● Task to complete
Output, exactly as written, the lines of the data below from the one containing "Inductive pyval : Type" to the end.

• • •

(** * Sirocco national API client: a shallow embedding of [sirocco_api.py]

    The module is a set of independent functions, each of which validates
    its arguments, assembles a URL, performs one blocking GET and maps the
    answer to a return value.  The embedding keeps that shape:

    - Python values are the inductive [pyval]; exceptions are [exn];
    - the builtins the module calls ([int], [str], truthiness, [==], [<=],
      subscripting, iteration) are total functions on [pyval] returning an
      [outcome] (a value or a raised exception);
    - a function body is a computation in the monad [M], whose state is the
      log of requests sent and whose results distinguish normal completion,
      [return] and a raised exception;
    - the two collaborators that are not part of the module, [requests.get]
      and [pandas.to_datetime], and the process environment, are variables
      of the section [Client];
    - the clock helper [get_current_utc_datetime] takes the clock reading as
      its argument.

    Fragment.  A [str] is a sequence of code points below 256 (one [ascii]
    per code point).  Floats, bytes and tuples are outside the fragment.
    Exception messages follow CPython 3.11, and so does the limit on the
    digits of an integer: [int] refuses a literal of more than
    [int_max_str_digits] digits.  [py_str] is the text of a value, also
    where CPython gives up writing it (an integer of more digits than that
    limit, a container nested deeper than the recursion limit); [formats]
    tells the values that CPython writes without fail. *)

From Stdlib Require Import ZArith List String Ascii Bool Lia DecimalString DecimalPos
  DecimalZ.
Import ListNotations.

Local Open Scope string_scope.
Local Open Scope Z_scope.

Set Warnings "-register-all".

(** ** Values and exceptions *)

Inductive pyval : Type :=
| PyNone
| PyBool (b : bool)
| PyInt (n : Z)
| PyStr (s : string)
| PyList (items : list pyval)
| PyDict (entries : list (pyval * pyval)).

(** The class of an exception.  [ExcSubclass name ve] stands for any other
    subclass of [Exception]; [ve] tells whether it derives from
    [ValueError] (as [json.JSONDecodeError] and pandas'
    [OutOfBoundsDatetime] do). *)
Inductive exn_class : Type :=
| ValueError
| TypeError
| KeyError
| ExcSubclass (name : string) (derives_value_error : bool).

(** An exception: its class and [str(e)]. *)
Record exn : Type := mkExn { exn_cls : exn_class; exn_str : string }.

(** [isinstance(e, ValueError)], the test of [except ValueError]. *)
Definition is_ValueError (e : exn) : bool :=
  match exn_cls e with
  | ValueError => true
  | ExcSubclass _ ve => ve
  | TypeError | KeyError => false
  end.

(** [isinstance(e, Exception)], the test of [except Exception]: every
    exception of the fragment is one. *)
Definition is_Exception (e : exn) : bool := true.

(** What evaluating an expression gives. *)
Inductive outcome (A : Type) : Type :=
| Return (a : A)
| Raise (e : exn).

Arguments Return {A} a.
Arguments Raise {A} e.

• • •

● Output for this task
Inductive pyval : Type :=
| PyNone
| PyBool (b : bool)
| PyInt (n : Z)
| PyStr (s : string)
| PyList (items : list pyval)
| PyDict (entries : list (pyval * pyval)).

(** The class of an exception.  [ExcSubclass name ve] stands for any other
    subclass of [Exception]; [ve] tells whether it derives from
    [ValueError] (as [json.JSONDecodeError] and pandas'
    [OutOfBoundsDatetime] do). *)
Inductive exn_class : Type :=
| ValueError
| TypeError
| KeyError
| ExcSubclass (name : string) (derives_value_error : bool).

(** An exception: its class and [str(e)]. *)
Record exn : Type := mkExn { exn_cls : exn_class; exn_str : string }.

(** [isinstance(e, ValueError)], the test of [except ValueError]. *)
Definition is_ValueError (e : exn) : bool :=
  match exn_cls e with
  | ValueError => true
  | ExcSubclass _ ve => ve
  | TypeError | KeyError => false
  end.

(** [isinstance(e, Exception)], the test of [except Exception]: every
    exception of the fragment is one. *)
Definition is_Exception (e : exn) : bool := true.

(** What evaluating an expression gives. *)
Inductive outcome (A : Type) : Type :=
| Return (a : A)
| Raise (e : exn).

Arguments Return {A} a.
Arguments Raise {A} e.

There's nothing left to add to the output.